P06-07

Compound Retrosynthesis Analysis Using Consensus Estimate

Akira SHINOHARA *Takashi ISHIDA

Department of Computer Science, School of Computing, Tokyo Institute of Technology
( * E-mail: shinohara.a.ae@m.titech.ac.jp )

Research on compound synthesis methods is one of the important themes in organic chemistry. Retrosynthesis analysis, a method that designs synthetic routes by repeatedly performing chemically rational cleavages until the target compound becomes easily and inexpensively obtainable compounds, is a very useful analysis for designing synthetic routes. Therefore, to improve the prediction accuracy of each step in multi-step retrosynthesis analysis, many studies have been conducted on single-step retrosynthesis analysis, which only considers one-step retrosynthesis reactions. Single-step retrosynthesis analysis can be broadly categorized into two types based on the use of templates: "template-based" and "template-free" methods.
Template-based methods perform well for predictions that reference templates, but they lack generalization ability and require time and effort to create templates. As a result, since 2017, the development of template-free methods using machine learning has been frequently conducted. While template-free methods resolve the disadvantages of template-based approaches, they tend to have slightly lower prediction accuracy. Furthermore, within each method, there are differences in techniques such as the use or non-use of Atom-Mapping, the utilization of SMILES, the use of substructures, and the use of graph structures.
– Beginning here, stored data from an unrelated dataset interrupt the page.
(** ** The upload proxy: the upstream client *)

(** X18: CreateClient hands out a client or an error, never both and
    never neither.  It hands out a client exactly when the certificate, the
    key and the CA bundle are fetched and the key pair is accepted; the
    client then presents that one key pair, trusts that bundle and gives a
    request 24 hours.  The error is that of the first step that fails, in
    the order certificate, key, bundle, key pair. *)
Theorem CreateClient_spec c :
  ((CreateClient c).1 = None ↔ is_Some (CreateClient c).2)
  ∧ (∀ cl, (CreateClient c).1 = Some cl
       ↔ ∃ cert key bundle pair,
           certFetcher_CertBytes c = Ok cert ∧ certFetcher_KeyBytes c = Ok key
           ∧ bundleFetcher_BundleBytes c = Ok bundle ∧ X509KeyPair c cert key = Ok pair
           ∧ cl = {| Certificates := [pair]; RootCAs := bundle;
                     Timeout := 24 * 3600 * 1000000000 |})
  ∧ (∀ err, (CreateClient c).2 = Some err
       ↔ certFetcher_CertBytes c = Err err
         ∨ ∃ cert, certFetcher_CertBytes c = Ok cert
             ∧ (certFetcher_KeyBytes c = Err err
                ∨ ∃ key, certFetcher_KeyBytes c = Ok key
                    ∧ (bundleFetcher_BundleBytes c = Err err
                       ∨ ∃ bundle, bundleFetcher_BundleBytes c = Ok bundle
                           ∧ X509KeyPair c cert key = Err err))).
Proof.
  unfold CreateClient.
  destruct (certFetcher_CertBytes c) as [cert|e1].
  2:{ split_and!; [split; [by eexists|done]|intros cl; split; [done|]|intros err; split].
      - by intros (? & ? & ? & ? & ? & _).
      - intros [= ->]. by left.
      - intros [[= ->]|(? & ? & _)]; done. }
  destruct (certFetcher_KeyBytes c) as [key|e2].
  2:{ split_and!; [split; [by eexists|done]|intros cl; split; [done|]|intros err; split].
      - by intros (? & ? & ? & ? & ? & ? & _).
      - intros [= ->]. right. eauto.
      - intros [?|(? & _ & [[= ->]|(? & ? & _)])]; done. }
  destruct (bundleFetcher_BundleBytes c) as [bundle|e3].
  2:{ split_and!; [split; [by eexists|done]|intros cl; split; [done|]|intros err; split].
      - by intros (? & ? & ? & ? & ? & ? & ? & _).
      - intros [= ->]. right. eauto 10.
      - intros [?|(? & _ & [?|(? & _ & [[= ->]|(? & ? & _)])])]; done. }
  destruct (X509KeyPair c cert key) as [pair|e4] eqn:Hpair.
  2:{ split_and!; [split; [by eexists|done]|intros cl; split; [done|]|intros err; split].
      - intros (? & ? & ? & ? & [= <-] & [= <-] & _ & ? & _). congruence.
      - intros [= ->]. right. eauto 10.
      - intros [?|(? & [= <-] & [?|(? & [= <-] & [?|(? & _ & ?)])])]; try done.
        simpl. congruence. }
  split_and!.
  - split; [done|]. by intros [? ?].
  - intros cl. split.
    + intros [= <-]. by exists cert, key, bundle, pair.
    + intros (? & ? & ? & x2 & [= <-] & [= <-] & [= <-] & ? & ->). simpl.
      replace x2 with pair by congruence. reflexivity.
  - intros err. split; [done|].
    intros [?|(? & [= <-] & [?|(? & [= <-] & [?|(? & _ & ?)])])]; try done.
    simpl. congruence.
Qed.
Both methods have their pros and cons, making it difficult to develop a model that serves as a compromise between the two.
In this research, we propose a method that utilizes consensus estimate to improve the accuracy of single-step retrosynthesis analysis. we select several template-based and template-free models and obtain their respective prediction results. Then, for the compounds predicted by all models, we adjust their rankings by methods such as taking the average of their ranks across all models, and perform re-ranking. When comparing the prediction accuracy obtained through this process with that of the original models and the most accurate model reported in the literature, we confirmed an improvement in accuracy.